I'm really excited to be able to share with you a discussion about genuinely how we have become critically dependent on technology and in our day to day lives and our professional lives, when and how cybercriminals are able to turn off our technology and disrupt our lives. I think it's a key issue for us all to think about. In the talk, we'll talk a little bit about how not just ransomware, but cybercrime has evolved to become genuinely one of the greatest challenges and threats I think society faces. We'll also talk a little bit about the risk that we face, who are our targets? Are we all targets? And then what we can do not if but when we experience digital disruption. I find it one of the most fascinating subjects to think about, and I really look forward to sharing that with you.

How was it possible that Ransomware evolved into Ransomware as a service (RaaS), a fully functional business with a highly developed criminal ecosystem?

What one of the most fascinating aspects of how ransomware is involved is actually how the criminal world has evolved. If we think about the poster children for digital disruption, Uber, Netflix and the like. For me, the most significant digital disruptive industry is the cybercrime industry. Cybercrime has overtaken the global illegal drugs trade, and it is an industry that is characterized by brutal innovation.

It's an ecosystem, globally connected, using cloud based and SaaS technologies to prosecute operations in any country against any person in the world, built upon anonymity and an anonymous and untraceable currency. I don't think it's a surprise at that point that we are facing a pandemic of ransomware using some of the most understood and groundbreaking technologies. So, ransomware as a service is just an example of how that global cybercrime industry has been able to out innovate the digital adoption and normal industry.

How can employees be both your weakest link and first line of defense?

One of the things that we often do in technology and in business is we think about the process and the systems and the technologies, but actually at the heart of all the value that's created are people. Digital value is only created when you when a person can access data and those two things come together. Cyber criminals understand that and target the individual, the user, the employee. What we often do as a security industry is think about ways to protect or help that user. What we actually need to do is think of them not as a weak link, but actually as a first line of defense.

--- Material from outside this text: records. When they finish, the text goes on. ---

(** [less = search_in_list(random, crit, &reference, duplicate_number);
    sort_list(less, sort_asc); print_list(less, title);]: the block of
    test_list.c 83-85 and 86-88. *)
Lemma search_sort_print_run s lr lsr xs (crit : Z -> Z -> Z) (t : string) :
  rep_at s lr lsr (AList xs None) -> false ∉ oracle s -> selected crit 50%Z duplicate_number xs <> [] ->
  exists nl lsn s1 s2 s3,
    search_in_list_op api (Some lr) (Some crit) 50%Z (Some duplicate_number) s = Ok (Some nl, s1) /\
    sort_list_op api (Some nl) (Some asc_cmp) s1 = Ok (Some nl, s2) /\
    print_list api (Some nl) t s2 =
      Ok (Printed t (Z.of_nat (length (selected crit 50%Z duplicate_number xs)))
                    (merge_sort Z.le (selected crit 50%Z duplicate_number xs)), s3) /\
    rep_at s3 nl lsn (AList (merge_sort Z.le (selected crit 50%Z duplicate_number xs)) None) /\
    owns s s3 [nl] lsn /\ destroyed s3 = destroyed s /\ (false ∉ oracle s3).
Proof.
  intros Hr Hor Hsel.
  destruct (spec_search _ Hspec Z crit 50%Z duplicate_number s lr lsr (AList xs None) Hr) as [_ Hsome];
    [cbn; intros ->; done|done|].
  destruct (Hsome Hsel) as (nl & lsn & s1 & H1 & Hnl & Hr1 & _ & Hls1 & Hfp1 & Hf1 & Hd1 & Ho1).
  destruct (spec_sort _ Hspec s1 nl lsn _ asc_cmp _ Hr1 Hsel)
    as (ys & s2 & H2 & Hr2 & Hs & Hp & (Hl2 & Ho2 & Hd2) & Hm2).
  pose proof (sorted_asc_unique _ _ Hs Hp); subst ys.
  destruct (print_list_run api Hspec s2 nl lsn _ t Hr2) as (s3 & H3 & Hr3 & Hs3).
  pose proof Hs3 as (_ & Hd3 & Ho3 & _).
  assert (O2 : owns s s2 [nl] lsn).
  { apply (owns_step _ _ _ _ _ [] lsn (owns_new _ _ _ _ Hnl Hls1 Hfp1 Hf1)); [|set_solver_runs|set_solver_runs].
    split; [intros lq _; by rewrite Hl2|exact Hm2]. }
  exists nl, lsn, s1, s2, s3. split_and!; [exact H1|exact H2| |exact Hr3| |congruence|congruence].
  - rewrite H3. unfold a_remaining. cbn [elems cursor drop]. by rewrite merge_sort_length.
  - exact (owns_cursor _ _ _ _ _ _ O2 Hs3 ltac:(set_solver_runs)).
Qed.

(** test_list.c 83-90: the items [<= 50] and [>= 50], each sorted and
    printed, then joined and printed; the block owns the joined list and
    its nodes, the second container having been freed by the join. *)
Lemma split_join_run s lr lsr xs :
  rep_at s lr lsr (AList xs None) -> false ∉ oracle s ->
  filter (fun x => (x <= 50)%Z) xs <> [] -> filter (fun x => (50 <= x)%Z) xs <> [] ->
  (Z.of_nat (2 * length xs) <= INT_MAX)%Z ->
  exists lj lsj s', split_join api (Some lr) s =
      Ok ((Some lj,
           [Printed "<= 50:" (Z.of_nat (length (filter (fun x => (x <= 50)%Z) xs)))
              (merge_sort Z.le (filter (fun x => (x <= 50)%Z) xs));
            Printed ">= 50:" (Z.of_nat (length (filter (fun x => (50 <= x)%Z) xs)))
              (merge_sort Z.le (filter (fun x => (50 <= x)%Z) xs));
            Printed "Joined again:"
              (Z.of_nat (length (filter (fun x => (x <= 50)%Z) xs) + length (filter (fun x => (50 <= x)%Z) xs)))
              (merge_sort Z.le (filter (fun x => (x <= 50)%Z) xs) ++
               merge_sort Z.le (filter (fun x => (50 <= x)%Z) xs))]), s') /\
    rep_at s' lj lsj (AList (merge_sort Z.le (filter (fun x => (x <= 50)%Z) xs) ++
                             merge_sort Z.le (filter (fun x => (50 <= x)%Z) xs)) None) /\
    owns s s' [lj] lsj /\ destroyed s' = destroyed s /\ (false ∉ oracle s').
Proof.
  intros Hr Hor Hle Hge Hb.
  destruct (search_sort_print_run s lr lsr xs asc_cmp "<= 50:" Hr Hor) as
    (nl1 & lsn1 & s1 & s2 & s3 & E1 & E2 & E3 & Hr3 & O3 & Hd3 & Ho3); [by rewrite selected_le|].
  rewrite selected_le in E3, Hr3.
  destruct (search_sort_print_run s3 lr lsr xs desc_cmp ">= 50:" (owns_rep _ _ _ _ _ _ _ O3 Hr) Ho3) as
    (nl2 & lsn2 & s4 & s5 & s6 & E4 & E5 & E6 & Hr6 & O6 & Hd6 & Ho6); [by rewrite selected_ge|].
  rewrite selected_ge in E6, Hr6.
  pose proof (owns_rep _ _ _ _ _ _ _ O6 Hr3) as Hr3'. pose proof O6 as (_ & Hnl2 & Hf2).
  pose proof (rep_at_fresh_addr _ _ _ _ _ Hr3 (Hnl2 nl2 ltac:(set_solver_runs))) as Hne.
  pose proof (rep_at_fresh_disjoint _ _ _ _ _ Hr3 Hf2) as Hdisj.
  destruct (spec_join _ Hspec s6 nl1 nl2 lsn1 lsn2 _ _ Hr3' Hr6 Hne Hdisj) as
    (s7 & E7 & Hr7 & Hgone & Hl7 & Hfp7 & Ho7 & Hd7).
  { right. intros ->. destruct Hr6 as (L & _ & Hok). pose proof (list_ok_length _ _ _ _ Hok) as Hlen.
    cbn [elems] in Hlen. rewrite merge_sort_length in Hlen. apply Hge, nil_length_inv. by rewrite <- Hlen. }
  { destruct Hr3 as (L & _ & Hok). destruct Hr6 as (L' & _ & Hok').
    rewrite (list_ok_length _ _ _ _ Hok), (list_ok_length _ _ _ _ Hok'). cbn [elems].
    rewrite !merge_sort_length. pose proof (length_filter (fun x => (x <= 50)%Z) xs).
    pose proof (length_filter (fun x => (50 <= x)%Z) xs). lia. }
  destruct (print_list_run api Hspec s7 nl1 _ _ "Joined again:" Hr7) as (s8 & E8 & Hr8 & Hs8).
  pose proof Hs8 as (_ & Hd8 & Ho8 & _).
  assert (O7 : owns s s7 [nl1] (lsn1 ++ lsn2)).
  { apply (owns_shrink _ _ ([nl1] ++ [nl2]) (lsn1 ++ lsn2)); [|intros l Hl|intros l Hl; left|set_solver_runs..].
    - apply (owns_step _ _ _ _ _ [nl1; nl2] lsn1 (owns_trans _ _ _ _ _ _ _ O3 O6)); [|set_solver_runs|set_solver_runs].
      split; [intros lq Hq; apply Hl7; set_solver_runs|exact Hfp7].
    - destruct (decide (l = nl1)) as [->|?]; [left; set_solver_runs|right].
      by assert (l = nl2) as -> by set_solver_runs.
    - done. }
  exists nl1, (lsn1 ++ lsn2), s8. unfold split_join.
  rewrite bind_run, E1. cbv beta iota. rewrite bind_run, E2. cbv beta iota. rewrite bind_run, E3. cbv beta iota.
  rewrite bind_run, E4. cbv beta iota. rewrite bind_run, E5. cbv beta iota. rewrite bind_run, E6. cbv beta iota.
  rewrite bind_run, E7. cbv beta iota. rewrite bind_run, E8. cbv beta iota.
  unfold a_join, a_remaining in *. cbn [elems cursor drop] in *. rewrite length_app, !merge_sort_length.
  split_and!; [reflexivity|exact Hr8|exact (owns_cursor _ _ _ _ _ _ O7 Hs8 ltac:(set_solver_runs))|congruence|congruence].
Qed.

(** test_list.c 91-94: the items [<= 50] are removed and freed, the
    rest sorted and printed; only the random list changes, and each of
    its nodes is kept or freed. *)
Lemma prune_run s lr lsr xs :
  rep_at s lr lsr (AList xs None) -> false ∉ oracle s -> filter (fun x => (50 < x)%Z) xs <> [] ->
  exists lsr' s', prune api (Some lr) s =
      Ok ([OutRemoved (Z.of_nat (length (filter (fun x => (x <= 50)%Z) xs)));
           OutList (Printed "Random list:" (Z.of_nat (length (filter (fun x => (50 < x)%Z) xs)))
                      (merge_sort Z.le (filter (fun x => (50 < x)%Z) xs)))], s') /\
    rep_at s' lr lsr' (AList (merge_sort Z.le (filter (fun x => (50 < x)%Z) xs)) None) /\
    lsr' ⊆ lsr /\ frame s s' [lr] lsr /\ (forall l, l ∈ lsr -> l ∈ lsr' \/ members s' !! l = None) /\
    destroyed s' = destroyed s ++ filter (fun x => (x <= 50)%Z) xs /\ (false ∉ oracle s').
Proof.
  intros Hr Hor Hgt. pose proof Hr as (L & _ & Hok). pose proof (list_ok_length _ _ _ _ Hok) as Hlen.
  destruct (spec_remove _ Hspec Z asc_cmp 50%Z (Some free_item) s lr lsr (AList xs None) Hr)
    as (s1 & E1 & Hr1 & Hl1 & Hm1 & Hrm1 & Ho1 & Hd1); [cbn; intros ->; by apply Hgt|done|].
  cbn [elems cursor remap_cursor destroyed_items] in E1, Hr1, Hd1, Hlen.
  rewrite removed_le in E1, Hd1. rewrite kept_gt in Hr1.
  destruct (spec_sort _ Hspec s1 lr _ _ asc_cmp _ Hr1 Hgt)
    as (ys & s2 & E2 & Hr2 & Hs & Hp & (Hl2 & Ho2 & Hd2) & Hm2).
  pose proof (sorted_asc_unique _ _ Hs Hp); subst ys.
  destruct (print_list_run api Hspec s2 lr _ _ "Random list:" Hr2) as (s3 & E3 & Hr3 & Hs3).
  pose proof Hs3 as (Hm3 & Hd3 & Ho3 & _).
  exists (kept_locs asc_cmp 50%Z lsr xs), s3. unfold prune.
  rewrite bind_run, E1. cbv beta iota. rewrite bind_run, E2. cbv beta iota. rewrite bind_run, E3.
  unfold a_remaining. cbn [elems cursor drop]. rewrite merge_sort_length.
  split_and!; [reflexivity|exact Hr3|intros l; apply kept_locs_subseteq| | |congruence|congruence].
  - assert (F1 : frame s s1 [lr] lsr) by (split; [intros lq Hq; apply Hl1; set_solver_runs|exact Hm1]).
    assert (F2 : frame s1 s2 [] lsr).
    { split; [intros lq _; by rewrite Hl2|]. intros l Hl. apply Hm2. by intros ?%kept_locs_subseteq. }
    eapply frame_mono; [exact (frame_trans _ _ _ _ _ _ _ (frame_trans _ _ _ _ _ _ _ F1 F2)
                                 (cursor_step_frame _ _ _ Hs3))|set_solver_runs|set_solver_runs].
  - intros l Hl. destruct (decide (l ∈ kept_locs asc_cmp 50%Z lsr xs)) as [?|Hk]; [by left|right].
    destruct (locs_split asc_cmp 50%Z lsr xs l) as [?|Hrm]; [done|done|done|].
    by rewrite Hm3, Hm2, Hrm1.
Qed.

And increasingly, if I think about in a mid and post-pandemic world where individuals and users are being, you know, are really being pushed to their homes to hybrid working models, they are at the frontline of security, not just for themselves, but their families and their employers and the people they collaborate and partner with. So, employees, people, individuals are absolutely our first line of defense and our best hope when it comes to thinking and dealing with these threats, not just dealing with them, but also recovering from them. Now security is both a boardroom issue now, but also a spare room issue as we all work from its bearings and in places all around the world. A key focus and a key area that we will talk about is how you focus on the individual, the user, the person who creates the value.

Should you pay ransom?

One of the biggest questions anybody can face. Should you pay ransom? The FBI say no. Europol say no. By paying ransom, you perpetuate the cybercriminal industry and you finance illegal activity. It's not that black and white. It really isn't that black and white. For me, the failure is that the vast majority of organizations that do pay a ransom, I think only 6% get all their data back. They don't reduce their disruption significantly.

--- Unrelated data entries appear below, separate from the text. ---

(* ===== verification/Queue.v ===== *)
(** * The start queue: an interface for objects that run one at a time per instance

    [QueueItem] is what the two queues of the operator (OdooUpgrade, one-shot OdooBackup) read of
    an object. [decide_start] is the specification of a queue decision; its theorems (at most one
    waiting object may start, some waiting object always may) are proved once here, against the
    interface, and the files [UpgradeQueue] and [BackupQueue] show that the code of each queue
    computes this decision. *)
From S2P Require Export Api.

Open Scope Z_scope.

Class QueueItem (A : Type) := {
  qi_name : A → string;
  qi_created : A → Time;
  qi_group : A → string;
  qi_phase : A → string;
  qi_ignored : A → bool
}.

(** What a queue answers: whether the candidate may start, and otherwise who blocks it. *)
Record decision := { may_start : bool; blocked_by : string }.

(** ** The order of [<] on Go strings *)
Lemma str_lt_spec a b : str_lt a b = true ↔ String.compare a b = Lt.
Proof. unfold str_lt, String.ltb. destruct (String.compare a b); naive_solver. Qed.

Lemma str_lt_not_le a b : str_lt a b = true ↔ ¬ String.le b a.
Proof.
  rewrite str_lt_spec. unfold String.le, String.leb.
  rewrite (String.compare_antisym b a). destruct (String.compare a b); cbn; naive_solver.
Qed.

Lemma str_lt_irrefl a : str_lt a a = false.
Proof. apply not_true_iff_false. rewrite str_lt_not_le. naive_solver. Qed.

Lemma str_lt_trans a b c : str_lt a b = true → str_lt b c = true → str_lt a c = true.
Proof.
  rewrite !str_lt_not_le. intros Hab Hbc Hca.
  destruct (total String.le b c) as [H|H]; [|done].
  apply Hab. by trans c.
Qed.

Lemma str_lt_total a b : a ≠ b → str_lt a b = true ∨ str_lt b a = true.
Proof.
  rewrite !str_lt_not_le. intros Hne.
  destruct (decide (String.le a b)) as [H1|H1]; [|by right].
  destruct (decide (String.le b a)) as [H2|H2]; [|by left].
  destruct Hne. by apply (anti_symm String.le).
Qed.

Section Queue.
Context `{QueueItem A}.

(** Creation time first, ties broken by name. *)
Definition older (a b : A) : bool :=
  if negb (qi_created a =? qi_created b) then qi_created a <? qi_created b
  else str_lt (qi_name a) (qi_name b).

Definition sibling (o c : A) : Prop :=
  qi_name o ≠ qi_name c ∧ qi_group o = qi_group c ∧ qi_ignored o = false.

#[export] Instance sibling_dec o c : Decision (sibling o c) := _.

Definition running (o : A) : Prop := qi_phase o = "Running".
Definition waiting (o : A) : Prop := qi_phase o = "" ∨ qi_phase o = "Pending".

Definition blocks (o c : A) : Prop := sibling o c ∧ (running o ∨ waiting o ∧ older o c = true).

Definition blocksb (o c : A) : bool :=
  negb (String.eqb (qi_name o) (qi_name c)) && String.eqb (qi_group o) (qi_group c) &&
  negb (qi_ignored o) &&
  (String.eqb (qi_phase o) "Running" ||
   (String.eqb (qi_phase o) "" || String.eqb (qi_phase o) "Pending") && older o c).

Lemma blocksb_spec o c : blocksb o c = true ↔ blocks o c.
Proof.
  unfold blocksb, blocks, sibling, running, waiting.
  rewrite !andb_true_iff, !orb_true_iff, !andb_true_iff, !orb_true_iff, !negb_true_iff,
    !String.eqb_eq, String.eqb_neq. tauto.
Qed.

(** The first object of the list that blocks the candidate decides. *)
Fixpoint decide_start (c : A) (all : list A) : decision :=
  match all with
  | [] => {| may_start := true; blocked_by := "" |}
  | o :: all =>
      if blocksb o c then {| may_start := false; blocked_by := qi_name o |}
      else decide_start c all
  end.

Lemma decide_start_true c all :
  may_start (decide_start c all) = true ↔ ∀ o, o ∈ all → ¬ blocks o c.
Proof.
  induction all as [|o all IH]; cbn; [set_solver|].
  destruct (blocksb o c) eqn:Hb; cbn.
  - apply blocksb_spec in Hb. set_solver.
  - apply not_true_iff_false in Hb. rewrite blocksb_spec in Hb. set_solver.
Qed.

Lemma decide_start_blocker c all :
  may_start (decide_start c all) = false →
  ∃ o, o ∈ all ∧ blocks o c ∧ blocked_by (decide_start c all) = qi_name o.
Proof.
  induction all as [|o all IH]; cbn; [done|].
  destruct (blocksb o c) eqn:Hb; cbn.
  - intros _. exists o. apply blocksb_spec in Hb. set_solver.
  - intros (o' & ? & ? & ?)%IH. exists o'. set_solver.
Qed.

Lemma decide_start_free c all :
  may_start (decide_start c all) = true → blocked_by (decide_start c all) = "".
Proof. induction all as [|o all IH]; cbn; [done|]. by destruct (blocksb o c). Qed.

(** [older] is a strict total order on objects with distinct names. *)
Lemma older_irrefl a : older a a = false.
Proof. unfold older. by rewrite Z.eqb_refl, str_lt_irrefl. Qed.

Lemma older_trans a b c : older a b = true → older b c = true → older a c = true.
Proof.
  unfold older. intros H1 H2.
  destruct (Z.eqb_spec (qi_created a) (qi_created b)),
    (Z.eqb_spec (qi_created b) (qi_created c)),
    (Z.eqb_spec (qi_created a) (qi_created c)); cbn in *;
    rewrite ?Z.ltb_lt in *; try lia; eauto using str_lt_trans.
Qed.

Lemma older_total a b : qi_name a ≠ qi_name b → older a b = true ∨ older b a = true.
Proof.
  intros Hne. unfold older.
  destruct (Z.eqb_spec (qi_created a) (qi_created b)) as [He|He];
    destruct (Z.eqb_spec (qi_created b) (qi_created a)); try lia; cbn.
  - by apply str_lt_total.
  - rewrite !Z.ltb_lt. lia.
Qed.

Lemma older_asym a b : older a b = true → older b a = false.
Proof.
  intros Hab. apply not_true_iff_false. intros Hba.
  pose proof (older_trans _ _ _ Hab Hba) as Haa. by rewrite older_irrefl in Haa.
Qed.

(** Objects neither of which is older compare alike with everything else. *)
Lemma older_le_trans a b c : older b a = false → older b c = true → older a c = true.
Proof.
  unfold older. intros H1 H2.
  destruct (Z.eqb_spec (qi_created b) (qi_created a)),
    (Z.eqb_spec (qi_created b) (qi_created c)),
    (Z.eqb_spec (qi_created a) (qi_created c)); cbn in *;
    rewrite ?Z.ltb_lt, ?Z.ltb_ge in *; try lia.
  destruct (decide (qi_name a = qi_name b)) as [He|He]; [by rewrite He|].
  destruct (str_lt_total _ _ He); [eauto using str_lt_trans|congruence].
Qed.

Lemma sibling_sym a b :
  qi_ignored a = false → qi_ignored b = false → sibling a b → sibling b a.
Proof. unfold sibling. naive_solver. Qed.

(** Two waiting objects of one group are never both allowed to start. *)
Lemma waiting_exclusive a b all :
  a ∈ all → b ∈ all → sibling a b → sibling b a → waiting a → waiting b →
  may_start (decide_start a all) = true → may_start (decide_start b all) = true → False.
Proof.
  rewrite !decide_start_true. intros Ha Hb Hsab Hsba Hwa Hwb Hsa Hsb.
  destruct (older_total a b) as [Ho|Ho]; [apply Hsab|..].
  - apply (Hsb a); [done|]. unfold blocks. auto.
  - apply (Hsa b); [done|]. unfold blocks. auto.
Qed.

(** The oldest object of a non-empty list. *)
Fixpoint oldest (a : A) (l : list A) : A :=
  match l with [] => a | b :: l => oldest (if older b a then b else a) l end.

Lemma oldest_elem a l : oldest a l ∈ a :: l.
Proof.
  revert a. induction l as [|b l IH]; intros a; cbn; [set_solver|].
  specialize (IH (if older b a then b else a)). case_match; set_solver.
Qed.

Lemma oldest_le a l o : o ∈ a :: l → older o (oldest a l) = false.
Proof.
  revert a o. induction l as [|b l IH]; intros a o Ho; cbn.
  { apply list_elem_of_singleton in Ho as ->. apply older_irrefl. }
  assert (o = a ∨ o = b ∨ o ∈ l) as Hcases by set_solver. clear Ho.
  destruct (older b a) eqn:Hba.
  - destruct Hcases as [->|Hob]; [|apply IH; set_solver].
    apply not_true_iff_false. intros Hoa.
    assert (older b (oldest b l) = true) by eauto using older_trans.
    rewrite (IH b b (list_elem_of_here _ _)) in *. done.
  - destruct Hcases as [->|[->|Hol]]; [apply IH; set_solver| |apply IH; set_solver].
    apply not_true_iff_false. intros Hbm.
    pose proof (IH a a (list_elem_of_here _ _)) as Ham.
    by rewrite (older_le_trans a b _ Hba Hbm) in Ham.
Qed.

(** When nothing of the group runs and something waits, some waiting object may start. *)
Lemma waiting_progress (all : list A) (c : A) :
  (∀ o, o ∈ all → qi_group o = qi_group c → qi_ignored o = false → ¬ running o) →
  c ∈ all → waiting c → qi_ignored c = false →
  ∃ w, w ∈ all ∧ waiting w ∧ qi_group w = qi_group c ∧ qi_ignored w = false ∧
    may_start (decide_start w all) = true.
Proof.
  intros Hrun Hc Hw Hig.
  set (P := λ o, waiting o ∧ qi_group o = qi_group c ∧ qi_ignored o = false).
  assert (∀ o, Decision (P o)) by (intros; unfold P, waiting; apply _).
  set (ws := filter P all).
  assert (c ∈ ws) as Hcws by (apply list_elem_of_filter; unfold P; auto).
  destruct ws as [|a l] eqn:Hws; [set_solver|].
  pose proof (oldest_elem a l) as Hin. rewrite <-Hws in Hin.
  apply list_elem_of_filter in Hin as [(Hw' & Hg & Hi) Hall].
  exists (oldest a l). split_and!; try done.
  apply decide_start_true. intros o Ho [(Hne & Hgo & Hio) [Hr|[Hwo Hold]]].
  - apply (Hrun o); [done|congruence|done..].
  - assert (o ∈ ws) as Hos by (apply list_elem_of_filter; unfold P; split; [split_and!|]; congruence).
    rewrite Hws in Hos. by rewrite (oldest_le a l o Hos) in Hold.
Qed.
End Queue.

#[export] Hint Resolve older_irrefl older_asym older_total : operator.

Close Scope Z_scope.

But the difficult choice that an organization or an individual has to make, is exactly that, it's a very difficult choice, and I think people will choose to pay a ransom, even though it feels uncomfortable and morally or legally difficult because they don't feel they have another choice. Everything we should do is to give individuals and organizations the ability to make a choice about whether to pay ransom or not. But I completely agree with the FBI and Europol and most organizations that say, you shouldn't pay ransom, you will not get all your data back and you are funding an illegal enterprise and industry.